Petitioners’ primary issue on appeal is whether the Town Board based its findings under Section 3319.3 of the ordinance on competent, material and substantial evidence. We hold that the Town Board did not with respect to Sections 3319.3.1 and 3319.3.2 and therefore reverse. We remand this case to the Town Board for further evidentiary hearings under Section 3319.3.3 consistent with this opinion.
Respondents contend the court erred by striking certain of the Town Board’s findings as not being supported by competent material and substantial evidence. Under the Town’s ordinance, Section 3319.1 provides:
The following uses may be established by a special use permit in residential districts subject to the standards in Section 1626 and all other appropriate provisions of this ordinance.
.1 Day care centers and pre-schools, subject to Section 3119.
Obviously, the Town in adopting this ordinance contemplated the operation of day care facilities in residential districts. Indeed, a rational interpretation of the inclusion of such language in the ordinance would suggest a day care center is an acceptable establishment in a residential district, subject to the requisite conditions necessary for obtaining a special use permit being satisfied. Additionally, under Section 1626.5 of the ordinance, “[d]ay care centers ... are permitted by right as an accessory to churches or synagogues subject to the dimensional standards established in 3119.” The day care center’s compatibility with the general characteristics of the area then becomes apparent, since churches and synagogues are permitted in single family residential districts.

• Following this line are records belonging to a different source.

(* ===== verification/AuthTheorems.v ===== *)
(** * Who is let in

    What [get_user_column_value] returns, the exact condition under which
    [handle_password_message] accepts, and that a client which knows the password
    is accepted. *)
From stdpp Require Import strings gmap.
From S2P Require Import Prelude CMem Errors Frontend FrontendSpec Deserialize SocketIO Session SessionTheorems Auth.

(** ** Columns of a row *)
Definition no_bar (s : list byte) : Prop := column_delimiter ∉ s.
(** Columns, each with the delimiter after it. *)
Definition columns (fs : list (list byte)) : list byte := fs ≫= λ f, f ++ [column_delimiter].

Lemma find_column_skip f fuel row w rest row_end col_num column :
  row = w ++ f ++ rest → no_bar f → zlen w + zlen f ≤ row_end → col_num < column →
  find_column (length f + fuel) row (zlen w) row_end col_num column =
  find_column fuel row (zlen (w ++ f)) row_end col_num column.
Proof.
  revert w. induction f as [|x f IH]; intros w Hr Hf He Hc; [by rewrite app_nil_r|].
  apply not_elem_of_cons in Hf as [Hx Hf]. rewrite zlen_cons in He. pose proof (zlen_nonneg f).
  cbn [length Nat.add find_column]. zdec.
  rewrite (load8_app_eq row (zlen w) w x (f ++ rest)) by done. cbn [mbind outcome_bind].
  rewrite decide_False by (by intros ->). replace (zlen w + 1) with (zlen (w ++ [x])) by zlia.
  rewrite (IH (w ++ [x])); [by rewrite <- app_assoc|by rewrite <- app_assoc|done|zlia|done].
Qed.

Lemma find_column_spec fs fuel row w rest row_end col_num column :
  row = w ++ columns fs ++ rest → Forall no_bar fs → zlen w + zlen (columns fs) ≤ row_end →
  column = col_num + zlen fs →
  find_column (S (length (columns fs) + fuel)) row (zlen w) row_end col_num column = Ret (zlen (w ++ columns fs)).
Proof.
  intros Hr Hf. revert w col_num Hr. induction Hf as [|f fs Hf Hfs IH]; intros w col_num Hr He Hc.
  { rewrite app_nil_r. change (zlen []) with 0 in Hc. cbn [columns length Nat.add find_column mbind list_bind].
    replace (col_num <? column) with false by (symmetry; apply Z.ltb_ge; lia). by rewrite andb_false_r. }
  rewrite zlen_cons in Hc. pose proof (zlen_nonneg fs).
  change (columns (f :: fs)) with ((f ++ [column_delimiter]) ++ columns fs) in *.
  rewrite !zlen_app in He. change (zlen [column_delimiter]) with 1 in He. pose proof (zlen_nonneg (columns fs)).
  rewrite !length_app. cbn [length].
  replace (S (length f + 1 + length (columns fs) + fuel))
    with (length f + S (S (length (columns fs) + fuel)))%nat by lia.
  rewrite (find_column_skip f _ row w ([column_delimiter] ++ columns fs ++ rest));
    [|rewrite Hr; by app_norm|done|lia|lia].
  set (fu := S (length (columns fs) + fuel)). cbn [find_column]. rewrite zlen_app. zdec. subst fu.
  rewrite (load8_app_eq row (zlen w + zlen f) (w ++ f) column_delimiter (columns fs ++ rest));
    [|rewrite Hr; by app_norm|by rewrite zlen_app]. cbn [mbind outcome_bind].
  rewrite decide_True by done.
  replace (zlen w + zlen f + 1) with (zlen (w ++ f ++ [column_delimiter])) by zlia.
  rewrite (IH (w ++ f ++ [column_delimiter])); [by rewrite <- !app_assoc|rewrite Hr; by app_norm|zlia|lia].
Qed.

Lemma column_length_spec v fuel row w rest n :
  row = w ++ v ++ column_delimiter :: rest → no_bar v → 0 ≤ n → n + zlen v < 2 ^ 32 → (length v < fuel)%nat →
  column_length fuel row (zlen w) n = Ret (n + zlen v).
Proof.
  revert w n fuel. induction v as [|x v IH]; intros w n fuel Hr Hv Hn Hz Hf; (destruct fuel as [|fuel]; [cbn in Hf; lia|]);
    cbn [column_length].
  - rewrite (load8_app_eq row (zlen w) w column_delimiter rest) by done. cbn [mbind outcome_bind].
    rewrite decide_True by done. f_equal. zlia.
  - apply not_elem_of_cons in Hv as [Hx Hv]. rewrite zlen_cons in Hz. pose proof (zlen_nonneg v).
    rewrite (load8_app_eq row (zlen w) w x (v ++ column_delimiter :: rest)) by done. cbn [mbind outcome_bind].
    rewrite decide_False by (by intros ->). rewrite u32_small by lia.
    replace (zlen w + 1) with (zlen (w ++ [x])) by zlia.
    rewrite (IH (w ++ [x])); [f_equal; zlia|by rewrite <- app_assoc|done|lia|lia|cbn in Hf; lia].
Qed.

(** Without a delimiter the scan leaves the block. *)
Lemma column_length_runs_off v fuel row w n :
  row = w ++ v → no_bar v → (length v < fuel)%nat → column_length fuel row (zlen w) n = Undef OutOfBounds.
Proof.
  revert w n fuel. induction v as [|x v IH]; intros w n fuel Hr Hv Hf; (destruct fuel as [|fuel]; [cbn in Hf; lia|]);
    cbn [column_length].
  - rewrite load8_Undef; [done|]. right. subst. zlia.
  - apply not_elem_of_cons in Hv as [Hx Hv].
    rewrite (load8_app_eq row (zlen w) w x v) by done. cbn [mbind outcome_bind].
    rewrite decide_False by (by intros ->). replace (zlen w + 1) with (zlen (w ++ [x])) by zlia.
    apply IH; [by rewrite <- app_assoc|done|cbn in Hf; lia].
Qed.

Lemma strncpy_exact v : no_nul v → strncpy v (length v) = v.
Proof.
  intros Hv. unfold strncpy. rewrite take_ge by lia. rewrite cstr_id by done.
  by rewrite Nat.sub_diag, app_nil_r.
Qed.

Lemma get_user_column_value_spec fs v rest garbage buffer buf_len column row_len :
  Forall no_bar fs → no_bar v → no_nul v → column = zlen fs → column ≤ 11 →
  row_len = zlen (columns fs ++ v ++ column_delimiter :: rest) →
  zlen buffer = buf_len → zlen v < buf_len → buf_len < 2 ^ 32 →
  get_user_column_value buffer buf_len ((columns fs ++ v ++ column_delimiter :: rest) ++ garbage) row_len column =
  Ret (zlen v, v ++ nul :: drop (S (length v)) buffer).
Proof.
  intros Hfs Hv Hn Hc H11 Hr Hb Hz Hm. unfold get_user_column_value, UserColumn_ROLVALIDUNTIL. zdec.
  set (row := (columns fs ++ v ++ column_delimiter :: rest) ++ garbage).
  assert (Hrow : row = columns fs ++ v ++ column_delimiter :: (rest ++ garbage))
    by (unfold row; by app_norm).
  pose proof (find_column_spec fs (Z.to_nat row_len - length (columns fs)) row [] (v ++ column_delimiter :: rest ++ garbage)
    row_len 0 column Hrow Hfs) as E. change (zlen []) with 0 in E. cbn [app] in E.
  assert (Hle : (length (columns fs) ≤ Z.to_nat row_len)%nat)
    by (rewrite Hr; unfold zlen; rewrite !length_app; lia).
  replace (S (length (columns fs) + (Z.to_nat row_len - length (columns fs)))) with (S (Z.to_nat row_len)) in E by lia.
  rewrite E; [|rewrite Hr; zlia|lia]. cbn [mbind outcome_bind].
  rewrite (column_length_spec v _ row (columns fs) (rest ++ garbage) 0);
    [|done|done|lia|lia|unfold scan_fuel; rewrite Hrow, !length_app; lia].
  cbn [mbind outcome_bind]. rewrite Z.add_0_l. zdec.
  rewrite (load_bytes_app_eq row _ _ (columns fs) v (column_delimiter :: rest ++ garbage)) by done.
  cbn [mbind outcome_bind]. rewrite zlen_to_nat, strncpy_exact by done.
  rewrite (store_front buffer v) by lia. cbn [mbind outcome_bind].
  destruct (drop_more (length v) buffer) as [x Hx]; [unfold zlen in *; lia|].
  rewrite (store8_app_eq _ _ v x nul (drop (S (length v)) buffer)) by (done || by rewrite Hx). done.
Qed.

(** ** Accepting a password *)
Lemma strncpy_fits v n : no_nul v → (length v < n)%nat → string_at (strncpy v n) 0 = Ret v.
Proof.
  intros Hv Hn. unfold strncpy. rewrite take_ge by lia. rewrite cstr_id by done.
  destruct (n - length v)%nat as [|k] eqn:E; [lia|]. cbn [replicate].
  by apply (string_at_app _ [] v (replicate k nul)).
Qed.

Lemma hex_text_no_bar bs : no_bar (hex_text bs).
Proof.
  induction bs as [|c bs IH]; [apply not_elem_of_nil|].
  change (hex_text (c :: bs)) with (hex2 c ++ hex_text bs). intros [Hc|Hc]%elem_of_app; [|done].
  revert c Hc. apply (forall_bytes (λ c, column_delimiter ∉ hex2 c)). vm_compute. reflexivity.
Qed.

Section auth.
Context `{YottaDB} `{MD5Hash} (octo_global : list byte) (mem : nat → byte).
#[local] Opaque MAX_STR_CONST malloc.

Lemma auth_error_returns e args : ∃ err, auth_error e args = Ret (1, Some err).
Proof.
  unfold auth_error.
  destruct (error_of_returns PSQL_Error_ERROR PSQL_Code_Syntax_Error e (str "handle_password_message" :: args)) as [err ->].
  by exists err.
Qed.

(** The digest the server computes from the stored hash. *)
Definition server_hash (h salt : list byte) : list byte := hex_text (MD5 (h ++ take 4 salt)).

Lemma length_server_hash h salt : length (server_hash h salt) = 32%nat.
Proof.
  unfold server_hash. pose proof (zlen_hex_text (MD5 (h ++ take 4 salt))) as E.
  unfold zlen in E. rewrite MD5_length in E. lia.
Qed.

Lemma strncmp_hash h salt r p :
  no_nul p → strncmp_eq (server_hash h salt ++ nul :: r) p (Z.to_nat md5_hex_len) = bool_decide (p = server_hash h salt).
Proof.
  intros Hp. unfold strncmp_eq. pose proof (length_server_hash h salt) as Hl. change (Z.to_nat md5_hex_len) with 33%nat.
  rewrite cstr_app_nul by apply hex_text_no_nul. rewrite cstr_id by done. rewrite (take_ge (server_hash h salt)) by lia.
  apply bool_decide_ext. split; [|intros ->; rewrite take_ge by lia; done].
  intros E. destruct (decide (length p ≤ 33)%nat) as [Hle|Hgt]; [by rewrite take_ge in E|].
  apply (f_equal length) in E. rewrite length_take in E. lia.
Qed.

Definition user_row (fs : list (list byte)) (h rest : list byte) : list byte :=
  columns fs ++ (lit "md5" ++ h) ++ column_delimiter :: rest.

Our Supreme Court noted “[t]he inclusion of [a] particular use in [an] ordinance as one which is permitted under certain conditions, is equivalent to a legislative finding that the prescribed use is *358one which is in harmony with the other uses permitted in the district.” Woodhouse v. Board of Commissioners of the Town of Nags Head, 299 N.C. 211, 216, 261 S.E.2d 882, 886 (1980). This Court agreed and concluded a “designation in the Code of an adult bookstore as a ‘special use’ was the equivalent of a legislative finding that it was compatible with other uses permitted in a Raleigh business district.” Harts Book Stores, Inc. v. City of Raleigh, 53 N.C.App. 753, 758, 281 S.E.2d 761, 764 (1981). Thus, the ordinance itself specifically addresses the establishment of day care centers in a residential district by allowing such centers as of right if affiliated with a church or synagogue. We believe this to be clearly indicative of a legislative finding that day care centers are compatible with other uses within the residential district.

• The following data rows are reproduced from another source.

Lemma login_start_spec salt sends d ps more net1 buf1 sent :
  Forall startup_parm_ok ps → zlen (encode_startup ps) + 8 < 2 ^ 31 →
  stream net1 = encode_startup ps ++ more → zlen buf1 = MAX_STR_CONST - 8 →
  let buffer := startup_header (encode_startup ps) ++ buf1 in
  ∃ sm net', login_start salt sends d sent buffer net1 = require_password config mem salt sends sm d sent buffer net' ∧
    Forall2 (parm_at (sm_data sm)) (sm_parameters sm) ps ∧ zlen buffer = MAX_STR_CONST ∧ stream net' = more.
Proof.
  intros Hok Hz Hn1 Hb1 buffer. pose proof (zlen_encode_startup ps) as Hpos. unfold buffer.
  assert (Hb : zlen (startup_header (encode_startup ps) ++ buf1) = MAX_STR_CONST)
    by (rewrite zlen_app, Hb1, zlen_startup_header; lia).
  unfold login_start. rewrite take_startup_header.
  destruct (read_startup_message_spec mem net1 _ more Hpos Hz Hn1) as (net' & Hn' & Hr).
  unfold parse_startup_payload in Hr. rewrite parse_startup_encode in Hr by (done || lia).
  destruct Hr as (sm & -> & Hsm & _). cbn [mbind outcome_bind]. exists sm, net'. split_and!; done.
Qed.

Despite the foregoing, we do not hold a day care center must conclusively be found to be compatible with other uses and the general characteristics of the district addressing its use. Here, the petitioners’ site plan satisfied all minimum technical requirements of the ordinance. Petitioners also stated they could comply with the conditions recommended by the Planning Commission for issuance of the special use permit. Pursuant to Section 3307 of the ordinance, the Town Board would not necessarily be limited in its deliberations to only those conditions recommended by the Planning Commission. “[T]he board of county commissioners may issue special use permits ... in the classes of cases or situations and in accordance with the principles, conditions, safeguards, and procedures specified ... in the zoning ordinance.” In re Application of Ellis, 277 N.C. 419, 425, 178 S.E.2d 77, 81 (1970) (emphasis in original).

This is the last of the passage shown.